Yet, segregation continues in nearly every arena of life and becomes increasingly more difficult to address through the Civil Rights Act as it currently stands and is applied. Although the Act has evolved over time through case law and amendments to cover disparate impact as well as discriminatory intent, a plaintiff’s ability to get a remedy under the impact clauses can easily be derailed. What better time than the half century mark to call for stronger remedies to modern-day discrimination, whose mechanisms are often hidden? 
We think of segregation most commonly with regard to housing and schools, and the country remains deeply segregated in those arenas. But we don’t often talk about segregation in employment, what researchers call “occupational segregation,” describing the phenomenon in which certain people are steered toward certain jobs, or toward deep long term unemployment. In last week’s Colorlines installment of the Life Cycles of Inequity series on the experiences of black men, Kai Wright cites a study that reveals segregation in high-wage construction and other industrial jobs: 45 percent of white men, compared to 15 percent black men and very few women at all, and with white men earning approximately double what the black men do.
Women, and many men of color, are steered into lower paying occupations as a matter of course, with deep consequences to their lives and families. Workers organizations such as the Restaurant Opportunities Centers and the Retail Action Project have begun to document this kind of segregation. According to the Roosevelt Institute’s research, for us to have desegregated workplaces fully as of 2005, nearly 70 percent of black women would have had to switch occupations with white men.
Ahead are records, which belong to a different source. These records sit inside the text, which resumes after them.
(** * Octant resource printers (package [printer])

    A shallow embedding of the Job, Secret and ReplicationController
    printers of Octant's overview module, together with the properties
    their specification states about them.

    Conventions of the embedding:
    - a Go pointer [*T] is an [option T] ([None] is [nil]); dereferencing
      [nil] is the outcome [Panicked nil_pointer_dereference];
    - a Go function returning [(T, error)] returns a [result T]:
      [Return x] is [return x, nil] and [Fail err] is [return nil, err];
    - a Go [map[string]V] read by the printers is a [gmap string V]
      (a [nil] map reads like the empty map);
    - [int32] and [int] values are integers of [Z]; the printers only
      format them;
    - a [for _, x := range slice] loop with an early [return nil, err] is
      the combinator [for_range]; a [for k := range m] loop over a Go map
      visits the keys in an order the language leaves unspecified, which
      is the relation [map_range]. *)

From stdpp Require Import gmap strings list fin_maps pretty.
From Stdlib Require Import ZArith.

Set Warnings "-register-all".

(** ** Errors and outcomes *)

Module store.
(** [store.Key] as the printers fill it in. *)
Record Key := mkKey {
  Namespace : string;
  APIVersion : string;
  Kind : string;
}.
End store.

(** Error values: [errors.New], [errors.Wrap] and [errors.Wrapf] of
    github.com/pkg/errors.  The only [Wrapf] of the printers formats a
    store key. *)
Inductive error :=
| errors_New (message : string)
| errors_Wrap (cause : error) (message : string)
| errors_Wrapf (cause : error) (format : string) (arg : store.Key).

Inductive panic :=
| nil_pointer_dereference
| index_out_of_range.

Inductive result (A : Type) :=
| Return (a : A)
| Fail (err : error)
| Panicked (p : panic).

Arguments Return {A} a.
Arguments Fail {A} err.
Arguments Panicked {A} p.

#[export] Instance result_ret : MRet result := fun A x => Return x.

#[export] Instance result_bind : MBind result := fun A B f m =>
  match m with
  | Return a => f a
  | Fail err => Fail err
  | Panicked p => Panicked p
  end.

#[export] Instance result_fmap : FMap result := fun A B f m =>
  match m with
  | Return a => Return (f a)
  | Fail err => Fail err
  | Panicked p => Panicked p
  end.

(** [*p] for a pointer [p]. *)
Definition deref {A} (p : option A) : result A :=
  match p with
  | Some a => Return a
  | None => Panicked nil_pointer_dereference
  end.

(** [for _, x := range items { s, err = body(s, x); if err != nil { return nil, err } }] *)
Fixpoint for_range {A S} (items : list A) (body : S → A → result S) (s : S) : result S :=
  match items with
  | [] => Return s
  | x :: rest => s' ← body s x; for_range rest body s'
  end.

(** The orders in which [for k := range m] may visit the keys of a Go map:
    every key once, in any order. *)
Definition map_range {V} (m : gmap string V) (keys : list string) : Prop :=
  keys ≡ₚ elements (dom m).

(** [fmt.Sprintf("%d", n)]. *)
Definition fmt_d (n : Z) : string := pretty n.

(** ** View components (package [component]) *)

Module component.

Definition Time := Z.

Inductive Selector :=
| LabelSelector (key value : string).

Record TableOf (C : Type) := mkTable {
  Title : string;
  Placeholder : string;
  Columns : list string;
  Rows : list (gmap string C);
}.
Arguments mkTable {C}.
Arguments Title {C}.
Arguments Placeholder {C}.
Arguments Columns {C}.
Arguments Rows {C}.

Record SummarySectionOf (C : Type) := mkSection {
  Header : string;
  Content : C;
}.
Arguments mkSection {C}.
Arguments Header {C}.
Arguments Content {C}.

Record SummaryOf (C : Type) := mkSummary {
  SummaryTitle : string;
  Sections : list (SummarySectionOf C);
}.
Arguments mkSummary {C}.
Arguments SummaryTitle {C}.
Arguments Sections {C}.

(** Modelled from the spec: the display components of package
    [component] (pkg/view/component, not part of the sources at hand)
    are the "simple immutable value trees" of the data model; each
    constructor [NewX] is the value it builds. *)
Inductive Component :=
| Text (text : string)
| Timestamp (t : Time)
| Link (title text ref : string)
| Labels (labels : gmap string string)
| Containers (containers : list (string * string))
| Selectors (selectors : list Selector)
| CTable (table : TableOf Component)
| CSummary (summary : SummaryOf Component).

Abbreviation Table := (TableOf Component).
Abbreviation TableRow := (gmap string Component).
Abbreviation SummarySection := (SummarySectionOf Component).
Abbreviation SummarySections := (list (SummarySectionOf Component)).
Abbreviation Summary := (SummaryOf Component).

Definition NewTableCols (names : list string) : list string := names.

Definition NewTable (title placeholder : string) (cols : list string) : Table :=
  mkTable title placeholder cols [].

(** Modelled from the spec: [Table.Add] (pkg/view/component) appends the
    row after the rows already in the table ("N rows in input order"). *)
Definition Add (t : Table) (row : TableRow) : Table :=
  mkTable (Title t) (Placeholder t) (Columns t) (Rows t ++ [row]).

Definition NewSummary (title : string) (sections : SummarySections) : Summary :=
  mkSummary title sections.

(** Modelled from the spec: [SummarySections.Add] and [AddText]
    (pkg/view/component) append a section after those already there
    ("summary sections are ordered as authored"). *)
Definition SectionsAdd (sections : SummarySections) (header : string) (view : Component)
  : SummarySections :=
  sections ++ [mkSection header view].
(** ** The reports agree with one another *)

(** X15. The startup report carries the same client information (name,
    version, build time) as the reply of GetClientInfo: whenever
    SendStartupInfo returns, the client_info of its one message is the
    payload of the GetClientInfo reply. *)
Theorem startup_report_carries_the_GetClientInfo_reply
    {pb : jobs_pb2} {cc : client_config}
    (message : Request) (ttl' : option Z) (w : World) :
  ∃ info,
    answers_once message w (GetClientInfo_Run message)
      (PClientInformation info) ∧
    ((∃ e, SendStartupInfo_Run ttl' w = (Raised e, w)) ∨
     (∃ m startup,
        SendStartupInfo_Run ttl' w =
          (Returned (), with_trace (trace w ++ [EvSendReply m]) w) ∧
        payload m = PStartupInfo startup ∧
        client_info startup = info)).
Proof.
  eexists. split.
  - eexists _, _. split; [reflexivity|]. by repeat split.
  - rewrite SendStartupInfo_Run_eq.
    destruct (long _) as [e|booted]; [left; by exists e|].
    destruct (int_fits _ booted); [right|left; by exists ValueError].
    by eexists _, _.
Qed.

(** X16. The startup report and the stats response agree on the boot time:
    in one world, when SendStartupInfo returns with its message and the
    stats response is assembled, both carry the same boot time, which is
    the host's boot time converted to microseconds. *)
Theorem startup_report_and_stats_agree_on_boot_time
    {pb : jobs_pb2} {cc : client_config}
    (ttl' : option Z) (w : World) (m : GrrMessage) (startup : StartupInfo)
    (response : ClientStats) :
  SendStartupInfo_Run ttl' w =
    (Returned (), with_trace (trace w ++ [EvSendReply m]) w) →
  payload m = PStartupInfo startup →
  GetClientStats_response w = (Returned response, w) →
  boot_time startup = ClientStats_boot_time response ∧
  long (BOOT_TIME (host w) * 1e6)%float = inr (boot_time startup).
Proof.
  intros Hrun Hpayload Hresponse.
  destruct (GetClientStats_response_spec w) as (_ & _ & Hfields).
  destruct (Hfields response Hresponse) as (_ & _ & _ & _ & _ & Hboot & _).
  rewrite SendStartupInfo_Run_eq, Hboot in Hrun.
  destruct (int_fits _ _); [|discriminate Hrun].
  injection Hrun as Htrace. apply app_inv_head in Htrace.
  injection Htrace as <-. cbn in Hpayload. injection Hpayload as <-.
  by split.
Qed.

Lemma startup_report_and_stats_agree_on_boot_time_witness :
  ∃ m startup response,
    @SendStartupInfo_Run sample_jobs_pb2 sample_client_config (Some 30)
      sample_world =
      (Returned (), with_trace (trace sample_world ++ [EvSendReply m])
                      sample_world) ∧
    payload m = PStartupInfo startup ∧
    @GetClientStats_response sample_jobs_pb2 sample_world
      = (Returned response, sample_world) ∧
    boot_time startup = ClientStats_boot_time response.
Proof.
  eexists _, _, _.
  split; [vm_compute; reflexivity|].
  split; [reflexivity|].
  split; [vm_compute; reflexivity|].
  eapply (@startup_report_and_stats_agree_on_boot_time sample_jobs_pb2
            sample_client_config (Some 30) sample_world);
    [vm_compute; reflexivity|reflexivity|vm_compute; reflexivity].
Defined.

(** ** UpdateConfig read back by GetConfig *)

(** X17. Round trip of a request through the flags: after UpdateConfig on
    a request with distinct field names, however the persistence call
    ended, a GetConfig run returns when every flag then fits its GRRConfig
    field (and otherwise raises without a reply), and its reply reports
    for each field of the request that is in the descriptor the value of
    the request when the field is on the whitelist, and what the flag held
    before when it is not. *)
Theorem GetConfig_reads_back_an_UpdateConfig_request
    {pb : jobs_pb2} (arg : GRRConfig) (message : Request) (w : World)
    (name : string) (value : PyValue) :
  NoDup arg.*1 → (name, value) ∈ arg → name ∈ GRRConfig_fields →
  let w1 := (UpdateConfig_Run arg w).2 in
  ((∃ e, GetConfig_Run message w1 = (Raised e, w1)) ∧
   ¬ flags_fit (FLAGS w1)) ∨
  (flags_fit (FLAGS w1) ∧
   ∃ out,
     answers_once message w1 (GetConfig_Run message) (PGRRConfig out) ∧
     pb_getattr out name =
       if decide (name ∈ UPDATEABLE_FIELDS) then Some value
       else FLAGS w !! name).
Proof.
  intros Hnd Hin Hfield w1.
  destruct (read_flags (FLAGS w1) GRRConfig_fields []) as [e|out] eqn:Hout.
  { left. rewrite GetConfig_Run_eq, Hout. split; [by exists e|].
    intros Hfit. by rewrite (read_flags_fit _ _ _ Hfit) in Hout. }
  right. destruct (read_flags_inr _ _ _ _ Hout) as [Heq Hfit].
  split; [exact Hfit|]. exists out. split.
  - unfold answers_once. rewrite GetConfig_Run_eq, Hout.
    eexists _, _. split; [reflexivity|]. by repeat split.
  - rewrite Heq, read_flags_lookup, decide_True by done.
    unfold w1. rewrite UpdateConfig_Run_eq. cbn.
    destruct (decide (name ∈ UPDATEABLE_FIELDS)) as [Hal|Hal].
    + by rewrite (apply_fields_in _ _ _ value).
    + rewrite apply_fields_not_allowed by done.
      by destruct (FLAGS w !! name).
Qed.

Lemma GetConfig_reads_back_an_UpdateConfig_request_witness :
  NoDup mixed_request.*1 ∧ ("verbose", VBool true) ∈ mixed_request ∧
  ∃ out,
    @answers_once sample_jobs_pb2 sample_request
      (UpdateConfig_Run mixed_request sample_world).2
      (@GetConfig_Run sample_jobs_pb2 sample_request) (PGRRConfig out) ∧
    pb_getattr out "verbose" = Some (VBool true).
Proof.
  assert (NoDup mixed_request.*1) as Hnd by by_decision.
  assert (("verbose", VBool true) ∈ mixed_request) as Hin by in_list.
  split; [exact Hnd|]. split; [exact Hin|].
  destruct (@GetConfig_reads_back_an_UpdateConfig_request sample_jobs_pb2
              mixed_request sample_request sample_world "verbose"
              (VBool true) Hnd Hin) as [[_ Hnot]|(_ & out & Hrun & Hget)];
    [by_decision| |].
  - exfalso. apply Hnot. intros field value Hfield Hflag.
    repeat (apply elem_of_cons in Hfield as [->|Hfield];
            [vm_compute in Hflag;
             by (discriminate Hflag || injection Hflag as <-)|]).
    by apply elem_of_nil in Hfield.
  - exists out. split; [exact Hrun|].
    rewrite Hget. by rewrite decide_True by by_decision.
Defined.
(** * Indian stock screener: a shallow embedding of the screening pipeline

    The development follows the source files of the repository:
    - [Py]: the Python / pandas value semantics the code relies on
      (truthiness, [None] versus [NaN], comparisons, slicing);
    - [Config]: [screener/config.py];
    - [Technical]: [screener/technical.py];
    - [Screen]: [screener/screen.py];
    - [Universe]: [screener/universe.py];
    - [Nse]: [screener/nse.py];
    - [RunScreener]: [run_screener.py].

    Floating point numbers are modelled by exact rationals ([Q]); a value
    that is [NaN] in the source is [None] in a series and [CNaN] in a row.
    Every comparison the code performs is on finite floats, whose order is
    the order of the rationals they denote. The quotients of the RSI are
    floats that a division by zero can make infinite ([Technical.float64]). *)

From Stdlib Require Import Ascii QArith Qminmax Qabs Lqa.
From stdpp Require Import gmap strings list fin_maps sorting.

Open Scope string_scope.
Set Warnings "-clear-no-such-hyp".

(* ===================================================================== *)
(** ** Python and pandas values *)
(* ===================================================================== *)

Module Py.

(** A value stored in a row dictionary or in a DataFrame cell. *)
Inductive cell :=
| CNone                (* Python [None] *)
| CNaN                 (* [np.nan] *)
| CNum (q : Q)         (* a finite float *)
| CBool (b : bool)
| CStr (s : string).

Definition Qltb (a b : Q) : bool := negb (Qle_bool b a).

(** [bool(x)]: [None], [0.0], [False] and the empty string are falsy;
    [NaN] is truthy. *)
Definition truthy (c : cell) : bool :=
  match c with
  | CNone => false
  | CNaN => true
  | CNum q => negb (Qeq_bool q 0)
  | CBool b => b
  | CStr s => negb (String.eqb s "")
  end.

(** [x is not None] *)
Definition is_not_None (c : cell) : bool :=
  match c with CNone => false | _ => true end.

(** [Series.isna()]: both [None] and [NaN] are missing values. *)
Definition isna (c : cell) : bool :=
  match c with CNone | CNaN => true | _ => false end.

(** [np.isfinite(x)] on the floats of a snapshot. *)
Definition isfinite (c : cell) : bool :=
  match c with CNum _ => true | _ => false end.

(** The number a cell compares as. Comparisons with [NaN] are false, and
    pandas compares a missing value as false too; booleans compare as 0/1.
    (Strings are never compared with numbers by the code.) *)
Definition as_float (c : cell) : option Q :=
  match c with
  | CNum q => Some q
  | CBool b => Some (if b then 1 else 0)%Q
  | _ => None
  end.

(** [c <= x], [c >= x], [c > x] and [c == True]. *)
Definition cle (c : cell) (x : Q) : bool :=
  match as_float c with Some q => Qle_bool q x | None => false end.
Definition cge (c : cell) (x : Q) : bool :=
  match as_float c with Some q => Qle_bool x q | None => false end.
Definition eq_True (c : cell) : bool :=
  match as_float c with Some q => Qeq_bool q 1 | None => false end.

(** [Series.between(lo, hi)] and the chained [lo <= c <= hi]. *)
Definition between (c : cell) (lo hi : Q) : bool := cge c lo && cle c hi.

(** An optional float of a dataclass ([float | None]) as a cell. *)
Definition of_option (o : option Q) : cell :=
  match o with Some q => CNum q | None => CNone end.

(** A float that may be [NaN] as a cell. *)
Definition of_float (o : option Q) : cell :=
  match o with Some q => CNum q | None => CNaN end.

(** [l[:n]] for a Python int [n]: a negative bound counts from the end. *)
Definition slice_to {A} (n : Z) (l : list A) : list A :=
  if (0 <=? n)%Z then take (Z.to_nat n) l
  else take (length l - Z.to_nat (- n)) l.

(** [dict.get(k)] with its default [None]. *)
Definition get (d : gmap string cell) (k : string) : cell :=
  default CNone (d !! k).

(** [dict.setdefault(k, v)] *)
Definition setdefault (k : string) (v : cell) (d : gmap string cell)
  : gmap string cell :=
  match d !! k with Some _ => d | None => <[k := v]> d end.

(** [d.update(e)]: the keys of [e] win. *)
Definition update (d e : gmap string cell) : gmap string cell := e ∪ d.

End Py.
Import Py.

(* ===================================================================== *)
(** ** screener/config.py *)
(* ===================================================================== *)

Module Config.

Record UniverseConfig := {
  name : string;
  limit : option Z;
}.

Record ValuationConfig := {
  min_pe : Q;
  max_pe : Q;
  max_pb : Q;
  max_ev_ebitda : option Q;
}.

Record GrowthConfig := {
  min_revenue_cagr_3y : Q;
  min_eps_cagr_3y : Q;
}.

Record QualityConfig := {
  min_roe : Q;
  min_roce : Q;
  max_debt_to_equity : Q;
  min_interest_coverage : Q;
}.

Record PromoterConfig := {
  min_promoter_change_qoq_pct_pts : Q;
  max_pledge_percent : option Q;
}.

Record TechnicalConfig := {
  price_above_200d : bool;
  sma50_above_200d : bool;
  within_pct_52w_high : Q;
  rsi_min : Q;
  rsi_max : Q;
  min_volume_multiple_vs_50d : Q;
}.

Record RunConfig := {
  lookback_days : Z;
  batch_size : Z;
  http_timeout : Z;
  single_download : bool;
  download_pause_sec : Q;
  use_yahoo_info_fallback : bool;
  fundamentals_max_symbols : option Z;
}.

Record ScreenerConfig := {
  universe : UniverseConfig;
  valuation : ValuationConfig;
  growth : GrowthConfig;
  quality : QualityConfig;
  promoter : PromoterConfig;
  technical : TechnicalConfig;
  run : RunConfig;
}.

Definition DEFAULT_CONFIG : ScreenerConfig := {|
  universe := {| name := "NIFTY500"; limit := None |};
  valuation := {| min_pe := 5; max_pe := 35; max_pb := 6;
                  max_ev_ebitda := Some 20%Q |};
  growth := {| min_revenue_cagr_3y := 10; min_eps_cagr_3y := 10 |};
  quality := {| min_roe := 12; min_roce := 15;
                max_debt_to_equity := 8 # 10; min_interest_coverage := 3 |};
  promoter := {| min_promoter_change_qoq_pct_pts := 1 # 10;
                 max_pledge_percent := Some 5%Q |};
  technical := {| price_above_200d := true; sma50_above_200d := true;
                  within_pct_52w_high := 10; rsi_min := 45; rsi_max := 70;
                  min_volume_multiple_vs_50d := 13 # 10 |};
  run := {| lookback_days := 420; batch_size := 50; http_timeout := 20;
            single_download := true; download_pause_sec := 8 # 10;
            use_yahoo_info_fallback := false;
            fundamentals_max_symbols := Some 150%Z |};
|}.

End Config.

(* ===================================================================== *)
(** ** screener/technical.py *)
(* ===================================================================== *)

Module Technical.

(** A pandas Series of floats, oldest first; [None] is [NaN]. *)
Abbreviation series := (list (option Q)).

(** One day of a price DataFrame with columns Close, High, Low, Volume. *)
Record bar := {
  Close : option Q;
  High : option Q;
  Low : option Q;
  Volume : option Q;
}.

Abbreviation frame := (list bar).

Definition dropna (s : series) : series :=
  filter (λ x, is_Some x) s.

(** [s.iloc[-1] if not s.empty else np.nan] *)
Definition iloc_last (s : series) : option Q := mjoin (last s).

(** The observations a rolling window of width [w] sees at position [i]. *)
Definition window_at (w i : nat) (s : series) : series :=
  drop (S i - w) (take (S i) s).

Definition nobs (win : series) : nat := length (dropna win).

Definition fsum (win : series) : Q :=
  foldr (λ x acc, match x with Some q => q + acc | None => acc end)%Q 0%Q win.

(** The mean of the valid observations of a window, [NaN] when there are
    fewer than [min_periods] of them. *)
Definition window_mean (min_periods : nat) (win : series) : option Q :=
  if (0 <? nobs win)%nat && (min_periods <=? nobs win)%nat
  then Some (fsum win / inject_Z (Z.of_nat (nobs win)))%Q
  else None.

(** [s.rolling(window, min_periods).mean()] *)
Definition rolling_mean (window min_periods : nat) (s : series) : series :=
  imap (λ i _, window_mean min_periods (window_at window i s)) s.

Definition simple_moving_average (s : series) (window : nat) : series :=
  rolling_mean window (Nat.max 1 (window / 2)) s.

(** [s.diff()]: the first element has no predecessor. *)
Definition diff (s : series) : series :=
  match s with
  | [] => []
  | _ :: t =>
      None :: zip_with (λ prev cur,
                match prev, cur with
                | Some p, Some c => Some (c - p)%Q
                | _, _ => None
                end) s t
  end.

Definition clip_lower (lo : Q) (s : series) : series :=
  fmap (M := option) (Qmax lo) <$> s.
Definition clip_upper (hi : Q) (s : series) : series :=
  fmap (M := option) (Qmin hi) <$> s.
Definition scale (k : Q) (s : series) : series :=
  fmap (M := option) (Qmult k) <$> s.

(** [s.replace(0, np.nan)] *)
Definition replace_zero_nan (s : series) : series :=
  (λ x, match x with
        | Some q => if Qeq_bool q 0 then None else Some q
        | None => None
        end) <$> s.

(** A float that a division may have taken out of the finite numbers. *)
Inductive float64 :=
| Finite (q : Q)
| Infinity (negative : bool)
| NaN.

(** A value of a series as a float. *)
Definition to_float (x : option Q) : float64 :=
  match x with Some q => Finite q | None => NaN end.

(** Float division [a / b], element by element: a finite number that is
    not zero, over zero, is an infinity with the sign of the number; zero
    over zero is [NaN]; a finite number over an infinity is zero. (Zero
    has no sign here: it divides like [+0.0].) *)
Definition fdiv (a b : float64) : float64 :=
  match a, b with
  | Finite x, Finite y =>
      if Qeq_bool y 0
      then (if Qeq_bool x 0 then NaN else Infinity (Qltb x 0))
      else Finite (x / y)%Q
  | Finite _, Infinity _ => Finite 0%Q
  | Infinity s, Finite y => Infinity (xorb s (Qltb y 0))
  | _, _ => NaN
  end.

(** Float addition and subtraction. *)
Definition fadd (a b : float64) : float64 :=
  match a, b with
  | Finite x, Finite y => Finite (x + y)%Q
  | Finite _, Infinity s => Infinity s
  | Infinity s, Finite _ => Infinity s
  | Infinity s, Infinity t => if Bool.eqb s t then Infinity s else NaN
  | _, _ => NaN
  end.
Definition fsub (a b : float64) : float64 :=
  match a, b with
  | Finite x, Finite y => Finite (x - y)%Q
  | Finite _, Infinity s => Infinity (negb s)
  | Infinity s, Finite _ => Infinity s
  | Infinity s, Infinity t => if Bool.eqb s t then NaN else Infinity s
  | _, _ => NaN
  end.

Definition rsi_up (s : series) : series := clip_lower 0 (diff s).
Definition rsi_down (s : series) : series := scale (-1) (clip_upper 0 (diff s)).
Definition rsi_avg_gain (s : series) (period : nat) : series :=
  rolling_mean period period (rsi_up s).
Definition rsi_avg_loss (s : series) (period : nat) : series :=
  rolling_mean period period (rsi_down s).

Definition rsi (s : series) (period : nat) : list float64 :=
  let avg_gain := rsi_avg_gain s period in
  let avg_loss := rsi_avg_loss s period in
  let rs := zip_with fdiv (to_float <$> avg_gain)
                          (to_float <$> replace_zero_nan avg_loss) in
  (λ x, fsub (Finite 100) (fdiv (Finite 100) (fadd (Finite 1) x))) <$> rs.

(** [float(s.iloc[-1]) if not s.empty else np.nan] for the RSI series, as
    a cell. The cells of a row hold finite floats and [NaN]; the RSI
    series holds no infinity (lemma [rsi_not_infinite] below: [rsi]
    divides by an average loss whose zeros are replaced, and by [1 + rs]
    with [rs] not negative), so that the second case of [float_cell]
    never applies. *)
Definition float_cell (x : float64) : cell :=
  match x with
  | Finite q => CNum q
  | Infinity _ => CNaN
  | NaN => CNaN
  end.
Definition iloc_last_cell (s : list float64) : cell :=
  float_cell (default NaN (last s)).

(** [s.tail(n)] *)
Definition tail (n : nat) (s : series) : series := drop (length s - n) s.

(** [s.max()] and [s.min()] of a series without missing values. *)
Definition series_max (s : series) : option Q :=
  match dropna s with
  | Some q :: t => Some (foldl (λ m x, match x with Some y => Qmax m y | None => m end) q t)
  | _ => None
  end.
Definition series_min (s : series) : option Q :=
  match dropna s with
  | Some q :: t => Some (foldl (λ m x, match x with Some y => Qmin m y | None => m end) q t)
  | _ => None
  end.

Definition gt_finite (a b : option Q) : bool :=
  match a, b with Some x, Some y => Qltb y x | _, _ => false end.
These are not the kind of phenomena that the Civil Rights Act addresses effectively. And where they might have done so, courts frequently find tangential elements of the cases that block accountability. In 2011, I wrote about the SCOTUS decision in Dukes v. Wal-Mart, in which the majority ruled that 1.5 million women employees could not file a class action suit over discrimination in promotions because male managers used too many different methods of discrimination for that to constitute a pattern. Without the ability to sue as a class, these 1.5 million women will all have to file smaller, or worse, individual lawsuits.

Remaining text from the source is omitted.